___ INPUT DATA ___
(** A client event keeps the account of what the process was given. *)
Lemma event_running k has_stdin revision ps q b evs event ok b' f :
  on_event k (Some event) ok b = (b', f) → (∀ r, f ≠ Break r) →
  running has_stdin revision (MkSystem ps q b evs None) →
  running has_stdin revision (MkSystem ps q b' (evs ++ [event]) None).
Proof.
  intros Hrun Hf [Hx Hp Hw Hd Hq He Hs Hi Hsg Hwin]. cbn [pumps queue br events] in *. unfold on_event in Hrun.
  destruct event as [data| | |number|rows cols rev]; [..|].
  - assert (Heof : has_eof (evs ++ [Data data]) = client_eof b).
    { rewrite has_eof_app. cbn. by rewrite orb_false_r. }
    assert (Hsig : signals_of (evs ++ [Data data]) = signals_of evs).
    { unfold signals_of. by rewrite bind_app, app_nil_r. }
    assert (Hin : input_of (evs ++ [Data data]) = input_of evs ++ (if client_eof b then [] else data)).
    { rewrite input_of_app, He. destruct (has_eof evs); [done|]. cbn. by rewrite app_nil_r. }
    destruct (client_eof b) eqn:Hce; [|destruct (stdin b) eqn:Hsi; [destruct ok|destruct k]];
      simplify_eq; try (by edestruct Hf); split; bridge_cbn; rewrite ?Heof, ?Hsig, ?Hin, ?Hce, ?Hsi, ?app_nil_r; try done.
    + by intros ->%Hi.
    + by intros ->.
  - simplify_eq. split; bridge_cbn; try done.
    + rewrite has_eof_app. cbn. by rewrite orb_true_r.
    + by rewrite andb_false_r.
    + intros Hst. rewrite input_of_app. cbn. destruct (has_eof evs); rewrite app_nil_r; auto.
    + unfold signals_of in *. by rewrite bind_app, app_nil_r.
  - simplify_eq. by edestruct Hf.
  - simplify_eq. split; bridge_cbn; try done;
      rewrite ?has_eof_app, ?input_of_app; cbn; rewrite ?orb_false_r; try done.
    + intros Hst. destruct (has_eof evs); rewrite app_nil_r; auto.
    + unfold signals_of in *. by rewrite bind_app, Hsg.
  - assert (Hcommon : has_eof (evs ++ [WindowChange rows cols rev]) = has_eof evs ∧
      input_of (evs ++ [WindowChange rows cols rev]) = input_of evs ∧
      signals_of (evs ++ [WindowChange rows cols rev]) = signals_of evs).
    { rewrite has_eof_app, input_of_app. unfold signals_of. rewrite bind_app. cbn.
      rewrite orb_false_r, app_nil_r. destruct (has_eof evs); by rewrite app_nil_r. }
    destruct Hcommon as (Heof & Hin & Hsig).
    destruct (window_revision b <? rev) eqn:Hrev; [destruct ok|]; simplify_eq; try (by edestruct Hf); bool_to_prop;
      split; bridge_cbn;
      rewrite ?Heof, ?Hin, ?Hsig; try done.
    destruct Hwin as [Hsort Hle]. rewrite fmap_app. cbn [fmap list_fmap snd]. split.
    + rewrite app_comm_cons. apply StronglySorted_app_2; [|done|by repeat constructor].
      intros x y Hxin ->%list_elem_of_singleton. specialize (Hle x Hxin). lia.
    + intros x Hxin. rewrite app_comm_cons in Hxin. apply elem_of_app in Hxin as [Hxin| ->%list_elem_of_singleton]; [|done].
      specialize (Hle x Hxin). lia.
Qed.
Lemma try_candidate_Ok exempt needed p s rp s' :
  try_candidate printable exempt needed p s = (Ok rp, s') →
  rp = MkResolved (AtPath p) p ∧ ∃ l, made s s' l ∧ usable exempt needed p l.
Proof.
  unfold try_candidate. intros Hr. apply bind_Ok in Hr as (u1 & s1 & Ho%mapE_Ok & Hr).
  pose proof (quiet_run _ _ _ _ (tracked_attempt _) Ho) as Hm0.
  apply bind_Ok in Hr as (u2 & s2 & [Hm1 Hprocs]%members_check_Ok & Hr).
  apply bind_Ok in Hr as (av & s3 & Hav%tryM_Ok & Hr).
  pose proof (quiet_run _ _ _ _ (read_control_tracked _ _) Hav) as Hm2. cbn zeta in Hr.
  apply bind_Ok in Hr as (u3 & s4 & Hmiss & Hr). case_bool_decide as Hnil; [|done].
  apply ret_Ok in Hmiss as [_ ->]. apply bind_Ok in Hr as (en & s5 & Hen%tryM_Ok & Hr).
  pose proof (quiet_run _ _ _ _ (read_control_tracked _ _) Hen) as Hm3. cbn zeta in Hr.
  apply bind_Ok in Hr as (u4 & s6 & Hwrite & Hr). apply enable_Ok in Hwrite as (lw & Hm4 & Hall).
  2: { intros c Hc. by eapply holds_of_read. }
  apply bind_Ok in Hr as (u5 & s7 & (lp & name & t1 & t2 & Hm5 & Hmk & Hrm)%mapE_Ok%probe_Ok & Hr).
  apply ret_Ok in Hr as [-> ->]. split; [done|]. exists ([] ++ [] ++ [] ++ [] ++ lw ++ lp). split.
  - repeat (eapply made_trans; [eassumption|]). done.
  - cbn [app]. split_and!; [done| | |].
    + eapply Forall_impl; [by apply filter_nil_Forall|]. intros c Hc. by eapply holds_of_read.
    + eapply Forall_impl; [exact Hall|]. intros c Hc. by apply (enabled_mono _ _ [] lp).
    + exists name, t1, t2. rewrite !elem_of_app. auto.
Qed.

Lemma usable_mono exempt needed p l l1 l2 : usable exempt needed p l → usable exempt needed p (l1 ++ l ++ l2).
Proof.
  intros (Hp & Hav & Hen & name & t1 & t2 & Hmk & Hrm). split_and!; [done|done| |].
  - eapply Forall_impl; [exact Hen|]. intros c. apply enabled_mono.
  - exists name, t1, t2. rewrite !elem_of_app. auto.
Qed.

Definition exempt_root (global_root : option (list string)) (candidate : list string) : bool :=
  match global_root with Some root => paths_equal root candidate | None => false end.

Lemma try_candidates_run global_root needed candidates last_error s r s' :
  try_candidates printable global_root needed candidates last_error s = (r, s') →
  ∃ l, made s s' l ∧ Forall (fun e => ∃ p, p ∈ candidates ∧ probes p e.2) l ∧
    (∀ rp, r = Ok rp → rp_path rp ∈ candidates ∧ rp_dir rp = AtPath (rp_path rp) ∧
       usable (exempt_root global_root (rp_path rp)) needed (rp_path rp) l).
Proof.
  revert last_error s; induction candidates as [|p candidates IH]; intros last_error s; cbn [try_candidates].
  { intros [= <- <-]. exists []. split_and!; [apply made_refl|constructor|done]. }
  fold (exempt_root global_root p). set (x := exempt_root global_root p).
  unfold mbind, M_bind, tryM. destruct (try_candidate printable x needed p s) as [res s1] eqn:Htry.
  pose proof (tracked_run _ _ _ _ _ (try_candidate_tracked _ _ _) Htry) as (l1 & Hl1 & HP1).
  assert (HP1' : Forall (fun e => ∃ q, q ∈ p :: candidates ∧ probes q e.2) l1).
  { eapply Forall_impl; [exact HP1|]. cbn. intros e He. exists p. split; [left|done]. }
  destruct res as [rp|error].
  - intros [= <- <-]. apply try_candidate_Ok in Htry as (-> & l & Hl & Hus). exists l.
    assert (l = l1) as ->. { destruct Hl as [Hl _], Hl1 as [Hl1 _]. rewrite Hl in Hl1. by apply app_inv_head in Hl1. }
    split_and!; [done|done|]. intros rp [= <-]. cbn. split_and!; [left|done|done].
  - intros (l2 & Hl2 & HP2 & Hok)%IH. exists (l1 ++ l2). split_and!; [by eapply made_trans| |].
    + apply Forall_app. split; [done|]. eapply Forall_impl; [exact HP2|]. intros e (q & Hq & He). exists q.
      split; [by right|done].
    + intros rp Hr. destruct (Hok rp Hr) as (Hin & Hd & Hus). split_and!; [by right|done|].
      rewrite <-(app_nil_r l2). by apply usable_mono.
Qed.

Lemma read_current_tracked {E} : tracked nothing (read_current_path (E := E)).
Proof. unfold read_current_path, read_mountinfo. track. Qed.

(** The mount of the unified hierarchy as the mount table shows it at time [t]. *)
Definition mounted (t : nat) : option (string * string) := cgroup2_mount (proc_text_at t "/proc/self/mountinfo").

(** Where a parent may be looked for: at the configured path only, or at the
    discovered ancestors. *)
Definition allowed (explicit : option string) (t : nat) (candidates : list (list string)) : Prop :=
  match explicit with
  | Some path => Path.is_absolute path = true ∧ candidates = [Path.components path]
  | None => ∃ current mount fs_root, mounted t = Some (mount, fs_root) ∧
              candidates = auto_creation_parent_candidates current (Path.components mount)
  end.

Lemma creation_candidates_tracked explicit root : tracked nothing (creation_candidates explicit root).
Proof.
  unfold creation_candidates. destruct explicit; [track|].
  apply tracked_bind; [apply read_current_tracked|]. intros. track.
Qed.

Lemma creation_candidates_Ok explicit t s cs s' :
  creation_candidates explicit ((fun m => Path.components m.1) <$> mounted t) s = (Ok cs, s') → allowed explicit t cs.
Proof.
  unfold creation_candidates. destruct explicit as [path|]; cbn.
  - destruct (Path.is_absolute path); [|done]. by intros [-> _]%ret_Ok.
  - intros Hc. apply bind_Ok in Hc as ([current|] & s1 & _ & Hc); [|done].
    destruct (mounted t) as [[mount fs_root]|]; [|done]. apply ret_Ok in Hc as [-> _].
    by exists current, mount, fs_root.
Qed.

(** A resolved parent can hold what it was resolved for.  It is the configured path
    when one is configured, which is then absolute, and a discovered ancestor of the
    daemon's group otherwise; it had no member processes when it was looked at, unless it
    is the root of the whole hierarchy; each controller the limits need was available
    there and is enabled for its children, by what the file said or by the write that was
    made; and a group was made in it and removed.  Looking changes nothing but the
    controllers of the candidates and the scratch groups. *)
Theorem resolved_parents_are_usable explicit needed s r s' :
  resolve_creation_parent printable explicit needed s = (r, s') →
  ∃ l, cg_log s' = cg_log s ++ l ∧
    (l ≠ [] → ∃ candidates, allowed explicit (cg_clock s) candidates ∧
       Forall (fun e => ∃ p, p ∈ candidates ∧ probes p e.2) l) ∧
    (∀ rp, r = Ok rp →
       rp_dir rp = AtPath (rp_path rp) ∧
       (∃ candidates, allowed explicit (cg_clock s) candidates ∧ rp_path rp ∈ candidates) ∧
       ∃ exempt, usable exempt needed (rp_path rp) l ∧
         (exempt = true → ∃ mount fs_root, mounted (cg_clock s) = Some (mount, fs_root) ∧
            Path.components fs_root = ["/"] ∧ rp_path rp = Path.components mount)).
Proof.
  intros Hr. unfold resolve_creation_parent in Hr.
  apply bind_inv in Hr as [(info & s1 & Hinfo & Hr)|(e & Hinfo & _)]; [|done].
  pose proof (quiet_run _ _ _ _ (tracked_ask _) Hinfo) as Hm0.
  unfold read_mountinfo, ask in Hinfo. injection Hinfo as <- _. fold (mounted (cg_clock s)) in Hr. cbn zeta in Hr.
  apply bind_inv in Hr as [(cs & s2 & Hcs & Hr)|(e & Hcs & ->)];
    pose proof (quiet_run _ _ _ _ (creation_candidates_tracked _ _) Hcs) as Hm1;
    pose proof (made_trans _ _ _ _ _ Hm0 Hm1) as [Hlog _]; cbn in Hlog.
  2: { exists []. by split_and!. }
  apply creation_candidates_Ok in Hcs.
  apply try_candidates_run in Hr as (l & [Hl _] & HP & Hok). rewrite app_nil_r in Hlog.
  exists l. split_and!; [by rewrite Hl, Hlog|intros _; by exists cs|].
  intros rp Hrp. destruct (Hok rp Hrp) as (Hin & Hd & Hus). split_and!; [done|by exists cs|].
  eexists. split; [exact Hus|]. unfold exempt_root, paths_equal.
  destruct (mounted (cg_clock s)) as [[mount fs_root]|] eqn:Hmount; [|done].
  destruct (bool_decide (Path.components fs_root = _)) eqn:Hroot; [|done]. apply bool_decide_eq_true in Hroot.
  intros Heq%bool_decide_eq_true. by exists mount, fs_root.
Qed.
___
In the data above, which lines lie between the line with "probes p e.2) l ∧" and the line with "discovered ancestors. *)", inclusive? Print those lines exactly and nothing else.

FINAL ANSWER.
  ∃ l, made s s' l ∧ Forall (fun e => ∃ p, p ∈ candidates ∧ probes p e.2) l ∧
    (∀ rp, r = Ok rp → rp_path rp ∈ candidates ∧ rp_dir rp = AtPath (rp_path rp) ∧
       usable (exempt_root global_root (rp_path rp)) needed (rp_path rp) l).
Proof.
  revert last_error s; induction candidates as [|p candidates IH]; intros last_error s; cbn [try_candidates].
  { intros [= <- <-]. exists []. split_and!; [apply made_refl|constructor|done]. }
  fold (exempt_root global_root p). set (x := exempt_root global_root p).
  unfold mbind, M_bind, tryM. destruct (try_candidate printable x needed p s) as [res s1] eqn:Htry.
  pose proof (tracked_run _ _ _ _ _ (try_candidate_tracked _ _ _) Htry) as (l1 & Hl1 & HP1).
  assert (HP1' : Forall (fun e => ∃ q, q ∈ p :: candidates ∧ probes q e.2) l1).
  { eapply Forall_impl; [exact HP1|]. cbn. intros e He. exists p. split; [left|done]. }
  destruct res as [rp|error].
  - intros [= <- <-]. apply try_candidate_Ok in Htry as (-> & l & Hl & Hus). exists l.
    assert (l = l1) as ->. { destruct Hl as [Hl _], Hl1 as [Hl1 _]. rewrite Hl in Hl1. by apply app_inv_head in Hl1. }
    split_and!; [done|done|]. intros rp [= <-]. cbn. split_and!; [left|done|done].
  - intros (l2 & Hl2 & HP2 & Hok)%IH. exists (l1 ++ l2). split_and!; [by eapply made_trans| |].
    + apply Forall_app. split; [done|]. eapply Forall_impl; [exact HP2|]. intros e (q & Hq & He). exists q.
      split; [by right|done].
    + intros rp Hr. destruct (Hok rp Hr) as (Hin & Hd & Hus). split_and!; [by right|done|].
      rewrite <-(app_nil_r l2). by apply usable_mono.
Qed.

Lemma read_current_tracked {E} : tracked nothing (read_current_path (E := E)).
Proof. unfold read_current_path, read_mountinfo. track. Qed.

(** The mount of the unified hierarchy as the mount table shows it at time [t]. *)
Definition mounted (t : nat) : option (string * string) := cgroup2_mount (proc_text_at t "/proc/self/mountinfo").

(** Where a parent may be looked for: at the configured path only, or at the
    discovered ancestors. *)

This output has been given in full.